How do you calculate the necessary panel box size?
Grid-connected solar photovoltaic (PV) systems generate electricity, supply it to the panel box, and then either send it to the house or the grid. The utility service wires that carry electricity into the meter also carry the excess electricity generated by the PV system back to the utility grid. Typically, both the busbars in the panel and the main breaker in the panel box are rated in amperes according to the service subscription (usually 100 or 200 A for a residential service). There are other breakers in the panel that are rated in amperes based on the household devices they are protecting. The sum of the ampere ratings on all these breakers (with the exception of the main breaker) cannot exceed 100% of the busbar rating.

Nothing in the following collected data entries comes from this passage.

(** A thread that has ended weighs nothing. *)
Lemma sys_ok_spawn s : sys_ok s -> sys_ok (spawn s Finished).
Proof.
  intros [H1 H2 H3 H4 H5 [H6 H7] H8 H9]. split; cbn; try done.
  - eapply breakers_ok_threads; [|exact H1]. intros r. unfold open_of. by rewrite omap_app, app_nil_r.
  - eapply counts_ext; [exact H2|]. intros id. rewrite count_list_app, count_list_cons, count_list_nil, decide_False by done. lia.
  - eapply counts_ext; [exact H3|]. intros id. rewrite count_list_app, count_list_cons, count_list_nil, decide_False by done. lia.
  - rewrite bind_app. cbn. by rewrite app_nil_r.
  - split; [done|]. apply Forall_app. split; [done|by constructor].
  - unfold total in *. rewrite foldr_app. done.
  - rewrite count_list_app, count_list_cons, count_list_nil, decide_False by done. lia.
Qed.

Lemma spawn_thread s t : spawn s t = with_thread (spawn s Finished) (length (sy_threads s)) t.
Proof. unfold spawn, with_thread. cbn. rewrite insert_app_r_alt, Nat.sub_diag by done. done. Qed.

(** One operation goes on: its thread, and what the manager and the books do with it. *)
Lemma sys_ok_replace s s' i t t' : sys_ok s -> sy_threads s !! i = Some t -> sy_threads s' = <[i := t']> (sy_threads s) ->
  breakers_ok (sy_manager s') (sy_threads s') ->
  counts (mg_backendInflight (sy_manager s'))
    (fun id => count_list (holds id) (sy_threads s) - (if decide (holds id t) then 1 else 0) + (if decide (holds id t') then 1 else 0)) ->
  counts (mg_poolInflight (sy_manager s'))
    (fun p => count_list (holds_pool p) (sy_threads s) - (if decide (holds_pool p t) then 1 else 0) + (if decide (holds_pool p t') then 1 else 0)) ->
  Z.of_nat (length (mg_circuitBacklog (sy_manager s'))) <= maxBacklog ->
  (forall rest, sy_buffered s ≡ₚ mg_circuitBacklog (sy_manager s) ++ (replayed t ++ rest) ++ sy_settled s ++ sy_dropped s ->
     sy_buffered s' ≡ₚ mg_circuitBacklog (sy_manager s') ++ (replayed t' ++ rest) ++ sy_settled s' ++ sy_dropped s') ->
  Forall (fun c => cc_Outcome c = InferenceFailure) (sy_buffered s') -> buffers_failure t' ->
  Z.of_nat (length (sy_dropped s')) - Z.of_nat (length (sy_dropped s)) = sy_reported s' - sy_reported s + expired_of t' - expired_of t ->
  Z.b2z (is_replay t') - Z.b2z (is_replay t) = Z.b2z (mg_replaying (sy_manager s')) - Z.b2z (mg_replaying (sy_manager s)) -> sys_ok s'.
Proof.
  intros [H1 H2 H3 H4 H5 [H6 H7] H8 H9] Hi Ht G1 G2 G3 G4 G5 G6 G7 G8 G9. split; try done; rewrite Ht.
  - eapply counts_ext; [exact G2|]. intros id. by rewrite (count_list_insert _ _ _ _ _ Hi).
  - eapply counts_ext; [exact G3|]. intros p. by rewrite (count_list_insert _ _ _ _ _ Hi).
  - destruct (replayed_insert i (sy_threads s) t t' Hi) as (rest & R1 & R2). rewrite R2. apply G5. by rewrite <- R1.
  - split; [done|]. apply Forall_insert; done.
  - rewrite (total_insert _ _ _ _ _ Hi). lia.
  - rewrite (count_list_insert _ _ _ _ _ Hi), H9. repeat case_decide; unfold replays in *;
      destruct (is_replay t), (is_replay t'), (mg_replaying (sy_manager s)), (mg_replaying (sy_manager s')); cbn in *; congruence || lia.
Qed.

(** What a thread weighs in the books. *)
Definition weight (t : Thread) := (backend_of t, pool_of t, replayed t, expired_of t, is_replay t).

Lemma weight_holds t t' : weight t' = weight t -> forall id, (if decide (holds id t') then 1 else 0) = (if decide (holds id t) then 1 else 0).
Proof. intros [= E _ _ _ _] id. repeat case_decide; unfold holds in *; congruence. Qed.

Lemma weight_holds_pool t t' : weight t' = weight t -> forall p, (if decide (holds_pool p t') then 1 else 0) = (if decide (holds_pool p t) then 1 else 0).
Proof. intros [= _ E _ _ _] p. repeat case_decide; unfold holds_pool in *; congruence. Qed.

If a customer decides to go solar and would like to connect the output of their inverter onto a breaker on the load side of his panel, there are few NEC restrictions that need to be adhered to regarding the size of the panel box. The main restriction being that ampere rating of the PV breaker cannot be more than the difference of 120% of the busbar rating and the main breaker rating, according to NEC Section 705.12 (D) (3b).
For example, a panel box with a 200 A main breaker and a 200 A bus bar can only allow an inverter breaker of 40 A (since 120% of 200 = 240 A). In this case, based on the requirement of the ampere rating on the PV breaker, the consumer can go for derating the main breaker to maybe 150 A if their other loads don’t consume more than 150 A. This will allow up to a 40 A + 50 A = 90 A breaker for the inverter. The 120% rule is thus not violated as 90+150 = 240 A.
It is always advisable to get the process of connection done by a professional and the final single line diagram needs to be approved by the local AHJ (Authority Having Jurisdiction).